A faithful, word-for-word transcription of all the data is what is needed.

(Exercise material Opens)

(** [os.path.splitext] of a name that ends in a one-dot suffix after a
    character that is not a dot. *)
Lemma splitext_suffix (stem : string) (c : ascii) (tail ext : string) :
  no_slash stem = true -> no_slash (String c tail) = true ->
  no_slash ext = true ->
  Ascii.eqb c "." = false ->
  Py.all_chars (fun d => negb (Ascii.eqb d ".")) ext = true ->
  Py.splitext (stem ++ String c tail ++ String "." ext)
  = (stem ++ String c tail, String "." ext).
Proof.
  intros Hstem Htail Hext Hc Hnodot.
  set (a := stem ++ String c tail).
  assert (Hp : stem ++ String c tail ++ String "." ext = a ++ String "." ext)
    by (unfold a; now rewrite append_assoc).
  rewrite Hp. unfold Py.splitext, Py.rfind.
  rewrite (rfind_from_last "." a ext 0 (-1) Hnodot).
  rewrite rfind_from_absent.
  2:{ change (no_slash (a ++ String "." ext) = true). unfold no_slash, a.
      rewrite !all_chars_app. fold (no_slash stem). rewrite Hstem.
      fold (no_slash (String c tail)). rewrite Htail.
      change (Py.all_chars (fun c0 => negb (Ascii.eqb c0 "/")) (String "." ext))
        with (no_slash ext). now rewrite Hext. }
  unfold Py.len.
  destruct (Z.gtb_spec (0 + Z.of_nat (String.length a)) (-1)) as [_|H]; [|lia].
  replace (0 + Z.of_nat (String.length a) - (-1 + 1))
    with (Z.of_nat (String.length a)) by lia.
  rewrite Nat2Z.id.
  rewrite (has_non_dot_found _ (String.length a) (String.length stem) (-1 + 1)).
  - unfold Py.slice_to, Py.slice_from.
    replace (Z.to_nat (0 + Z.of_nat (String.length a))) with (String.length a)
      by lia.
    now rewrite substring_prefix_app, drop_app.
  - unfold a. rewrite string_length_app. simpl. lia.
  - unfold Py.char_at.
    replace (Z.to_nat (-1 + 1 + Z.of_nat (String.length stem)))
      with (String.length stem) by lia.
    rewrite <- Hp, substring_skip_app. simpl.
    destruct (tail ++ String "." ext); simpl;
      destruct (Ascii.eqb_spec c "."); try discriminate; reflexivity.
Qed.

(Exercise material Closes)

### Response box
(** [os.path.splitext] of a name that ends in a one-dot suffix after a
    character that is not a dot. *)
Lemma splitext_suffix (stem : string) (c : ascii) (tail ext : string) :
  no_slash stem = true -> no_slash (String c tail) = true ->
  no_slash ext = true ->
  Ascii.eqb c "." = false ->
  Py.all_chars (fun d => negb (Ascii.eqb d ".")) ext = true ->
  Py.splitext (stem ++ String c tail ++ String "." ext)
  = (stem ++ String c tail, String "." ext).
Proof.
  intros Hstem Htail Hext Hc Hnodot.
  set (a := stem ++ String c tail).
  assert (Hp : stem ++ String c tail ++ String "." ext = a ++ String "." ext)
    by (unfold a; now rewrite append_assoc).
  rewrite Hp. unfold Py.splitext, Py.rfind.
  rewrite (rfind_from_last "." a ext 0 (-1) Hnodot).
  rewrite rfind_from_absent.
  2:{ change (no_slash (a ++ String "." ext) = true). unfold no_slash, a.
      rewrite !all_chars_app. fold (no_slash stem). rewrite Hstem.
      fold (no_slash (String c tail)). rewrite Htail.
      change (Py.all_chars (fun c0 => negb (Ascii.eqb c0 "/")) (String "." ext))
        with (no_slash ext). now rewrite Hext. }
  unfold Py.len.
  destruct (Z.gtb_spec (0 + Z.of_nat (String.length a)) (-1)) as [_|H]; [|lia].
  replace (0 + Z.of_nat (String.length a) - (-1 + 1))
    with (Z.of_nat (String.length a)) by lia.
  rewrite Nat2Z.id.
  rewrite (has_non_dot_found _ (String.length a) (String.length stem) (-1 + 1)).
  - unfold Py.slice_to, Py.slice_from.
    replace (Z.to_nat (0 + Z.of_nat (String.length a))) with (String.length a)
      by lia.
    now rewrite substring_prefix_app, drop_app.
  - unfold a. rewrite string_length_app. simpl. lia.
  - unfold Py.char_at.
    replace (Z.to_nat (-1 + 1 + Z.of_nat (String.length stem)))
      with (String.length stem) by lia.
    rewrite <- Hp, substring_skip_app. simpl.
    destruct (tail ++ String "." ext); simpl;
      destruct (Ascii.eqb_spec c "."); try discriminate; reflexivity.
Qed.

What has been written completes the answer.